Home Topics LangChain What is LangChain?
Use LangChain with watsonx.ai Subscribe for AI updates
Illustration with collage of pictograms of clouds, pie chart, graph pictograms
What is LangChain?

LangChain is an open source orchestration framework for the development of applications using large language models (LLMs). Available in both Python- and Javascript-based libraries, LangChain’s tools and APIs simplify the process of building LLM-driven applications like chatbots and virtual agents. 

LangChain serves as a generic interface for nearly any LLM, providing a centralized development environment to build LLM applications and integrate them with external data sources and software workflows. LangChain’s module-based approach allows developers and data scientists to dynamically compare different prompts and even different foundation models with minimal need to rewrite code. This modular environment also allows for programs that use multiple LLMs: for example, an application that uses one LLM to interpret user queries and another LLM to author a response. 

Launched by Harrison Chase in October 2022, LangChain enjoyed a meteoric rise to prominence: as of June 2023, it was the single fastest-growing open source project on Github.1 Coinciding with the momentous launch of OpenAI’s ChatGPT the following month, LangChain has played a significant role in making generative AI more accessible to enthusiasts in the wake of its widespread popularity. 

LangChain can facilitate most use cases for LLMs and natural language processing (NLP), like chatbots, intelligent search, question-answering, summarization services or even virtual agents capable of robotic process automation.

Integrations with LLMs

LLMs are not standalone applications: they are pre-trained statistical models that must be paired with an application (and, in some cases, specific data sources) in order to meet their purpose. 

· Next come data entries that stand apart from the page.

(** X2.  Encoding never panics, and it fails exactly for a payload type
    other than login, command and server message, always with
    UnknownPacketType. *)
Theorem bytes_fails_iff (p : packet.t) :
  packet.bytes p ≠ Panic
  /\ (∀ e, packet.bytes p = Fail e -> e = ErrUnknownPacketType)
  /\ (packet.bytes p = Fail ErrUnknownPacketType
      <-> packet.payloadType p ≠ loginType
          /\ packet.payloadType p ≠ commandType
          /\ packet.payloadType p ≠ serverMessageType).
Proof.
  unfold packet.bytes, packet.payload.
  destruct (decide (packet.payloadType p = loginType)) as [H0|H0].
  { cbn [mbind outcome_bind]. repeat split; try discriminate.
    intros (H & _). now destruct H. }
  destruct (decide (packet.payloadType p = commandType)) as [H1|H1].
  { cbn [mbind outcome_bind]. repeat split; try discriminate.
    intros (_ & H & _). now destruct H. }
  destruct (decide (packet.payloadType p = serverMessageType)) as [H2|H2].
  { cbn [mbind outcome_bind]. repeat split; try discriminate.
    intros (_ & _ & H). now destruct H. }
  cbn [mbind outcome_bind]. repeat split; try assumption; try discriminate.
  now intros e [= <-].
Qed.

(** ** The decoder *)

(** What [newCommandResponse] returns, by the shape of the body. *)
Lemma newCommandResponse_Ret (s : byte) (rest : list byte)
    (cr : commandResponse.t) :
  newCommandResponse (s :: rest) = Ret cr ->
  commandResponse.seq cr = s
  /\ (if commandResponse.multi cr
      then rest !! 0%nat = Some multiPacketType
           /\ rest !! 1%nat = Some (commandResponse.multiSize cr)
           /\ rest !! 2%nat = Some (commandResponse.multiIndex cr)
           /\ commandResponse.msg cr = drop 3 rest
      else rest !! 0%nat ≠ Some multiPacketType
           /\ commandResponse.msg cr = rest
           /\ commandResponse.multiSize cr = x00
           /\ commandResponse.multiIndex cr = x00).
Proof.
  destruct rest as [|r1 rest].
  { intros [= <-]. repeat split. discriminate. }
  unfold newCommandResponse.
  change (index _ 0) with (Ret s).
  change (slice_from (s :: r1 :: rest) 1) with (Ret (r1 :: rest)).
  change (index _ 1) with (Ret r1).
  cbn [mbind outcome_bind].
  rewrite decide_False by (simpl; lia).
  destruct (decide (r1 = multiPacketType)) as [->|Hne].
  - destruct rest as [|r2 [|r3 rest]]; try discriminate.
    intros [= <-]. repeat split.
  - intros [= <-]. repeat split. intros [= ->]. now destruct Hne.
Qed.

(** X3.  A successful decode vouches for the datagram: it has at least
    nine bytes, starts with "BE", has 0xFF at byte 6 and a CRC32 field that
    matches its payload; and every field of the decoded value is read from
    its place: the type from byte 7, the login result or the sequence
    number from byte 8, a multi-packet header (0x00, size, index) from
    bytes 9 to 11 and the text from what follows.  A response decoded as
    not multi-packet never has a text starting with 0x00. *)
Theorem parseResponse_sound (raw : list byte) (r : response) :
  parseResponse raw = Ret r ->
  (9 <= length raw)%nat
  /\ take 2 raw = [x42; x45]
  /\ raw !! 6%nat = Some xff
  /\ storedChecksum raw = Ret (payloadChecksum raw)
  /\ match r with
     | LoginResponse success =>
         raw !! 7%nat = Some loginType
         /\ raw !! 8%nat = Some (if success then loginSuccess else loginFailed)
     | CommandResponse cr =>
         raw !! 7%nat = Some commandType
         /\ raw !! 8%nat = Some (commandResponse.seq cr)
         /\ (if commandResponse.multi cr
             then raw !! 9%nat = Some multiPacketType
                  /\ raw !! 10%nat = Some (commandResponse.multiSize cr)
                  /\ raw !! 11%nat = Some (commandResponse.multiIndex cr)
                  /\ commandResponse.msg cr = drop 12 raw
             else raw !! 9%nat ≠ Some multiPacketType
                  /\ commandResponse.msg cr = drop 9 raw
                  /\ head (commandResponse.msg cr) ≠ Some multiPacketType
                  /\ commandResponse.multiSize cr = x00
                  /\ commandResponse.multiIndex cr = x00)
     | ServerMessage sm =>
         raw !! 7%nat = Some serverMessageType
         /\ raw !! 8%nat = Some (serverMessage.seq sm)
         /\ serverMessage.msg sm = drop 9 raw
     end.
Proof.
  intros H.
  destruct (le_lt_dec 9 (length raw)) as [Hlen|Hlen];
    [|rewrite parseResponse_short in H by exact Hlen; discriminate H].
  split; [exact Hlen|].
  destruct (nine_bytes raw Hlen)
    as (a0 & a1 & f0 & f1 & f2 & f3 & m & ty & b0 & body & ->).
  rewrite parseResponse_layout in H.
  unfold storedChecksum, payloadChecksum. simpl take. simpl drop.
  change ((?l : list byte) !! 6%nat) with (Some m).
  change ((?l : list byte) !! 7%nat) with (Some ty).
  change ((?l : list byte) !! 8%nat) with (Some b0).
  change ((?l : list byte) !! 9%nat) with (body !! 0%nat).
  change ((?l : list byte) !! 10%nat) with (body !! 1%nat).
  change ((?l : list byte) !! 11%nat) with (body !! 2%nat).
  destruct (decide ([a0; a1] ≠ [x42; x45])) as [Hm|Hm]; [discriminate H|].
  apply dec_stable in Hm. split; [exact Hm|].
  destruct (decide (m ≠ xff)) as [He|He]; [discriminate H|].
  apply dec_stable in He. subst m. split; [reflexivity|].
  destruct (LittleEndian.Uint32 [f0; f1; f2; f3]) as [stored| |] eqn:E;
    try discriminate E.
  cbn [mbind outcome_bind] in H.
  destruct (decide (crc32.ChecksumIEEE (xff :: ty :: b0 :: body) ≠ stored))
    as [Hc|Hc]; [discriminate H|].
  apply dec_stable in Hc. subst stored. split; [reflexivity|].
  destruct (decide (ty = loginType)) as [->|H0].
  { unfold loginResponse in H. change (index _ 0) with (Ret b0) in H.
    cbn [mbind outcome_bind] in H.
    destruct (decide (b0 = loginFailed)) as [->|];
      [injection H as <-; split; reflexivity|].
    destruct (decide (b0 = loginSuccess)) as [->|];
      [injection H as <-; split; reflexivity|discriminate H]. }
  destruct (decide (ty = commandType)) as [->|H1].
  { destruct (newCommandResponse (b0 :: body)) as [cr| |] eqn:Ecr;
      try discriminate H.
    injection H as <-.
    apply newCommandResponse_Ret in Ecr as [Hs Hcr].
    split; [reflexivity|]. split; [now rewrite Hs|].
    destruct (commandResponse.multi cr).
    - destruct Hcr as (? & ? & ? & ->). repeat split; assumption.
    - destruct Hcr as (Hh & -> & ? & ?). repeat split; try assumption.
      destruct body; [discriminate|exact Hh]. }
  destruct (decide (ty = serverMessageType)) as [->|H2]; [|discriminate H].
  injection H as <-. repeat split.
Qed.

For example, Chat-GPT is not an LLM: it is a chatbot application that, depending on the version you’ve chosen, uses the GPT-3.5 or GPT-4 language model. While it’s the GPT model that interprets the user’s input and composes a natural language response, it’s the application that (among other things) provides an interface for the user to type and read and a UX design that governs the chatbot experience. Even at the enterprise level, Chat-GPT is not the only application using the GPT model: Microsoft uses GPT-4 to power Bing Chat. 

Furthermore, though foundation models (like those powering LLMs) are pre-trained on massive datasets, they are not omniscient. If a particular task requires access to specific contextual information, like internal documentation or domain expertise, LLMs must be connected to those external data sources. Even if you simply want your model to reflect real-time awareness of current events, it requires external information: a model’s internal data is only up-to-date through the time period during which it was pre-trained. 

Likewise, if a given generative AI task requires access to external software workflows—for example, if you wanted your virtual agent to integrate with Slack—then you will need a way to integrate the LLM with the API for that software. 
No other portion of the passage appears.